- Exercise instructions
Look through the entries below and count the lines with the word "Execution" in them; give only the number.

- Recorded information
(* ===== verification/StackSpec.v ===== *)
(** * The executor on the sandbox of the repository

    In [Execution] a host answers the calls of the executor; here its sandbox is
    [Container.Execute], over one container per call.  This file says what the
    history of an executor, which has one trace per call, tells of the
    containers: which one ran, on which files, and what was measured of it; and
    what a test case reports of them. *)

From S2P Require Import Prelude Text GoText Model OutputLimiter OutputSpec Sandbox SandboxSpec Brackets Container ContainerSpec Execution ExecutionSpec Language Checker CheckerCache Judge JudgeSpec ServiceExec.

(** What the container of a call does, for the request and the workspace that
    it is given. *)
Abbreviation call_container := (ExecuteRequest -> dir -> ContainerScript).

(** The answers of [h]'s sandbox are those of [Execute] in [container]: the
    output writers start with the budget of the request, and are joined when
    they are read. *)
Definition on_sandbox (container : call_container) (h : HostScript) : Prop := forall req d, exists trace,
  Execute (container req d) req = Some ((run_sandbox h req d).1, trace)
  /\ steps (new_outputs (OutputBytes (Limits req))) (task_outputs (container req d))
  /\ quiescent (task_outputs (container req d)).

- Exercise solution
2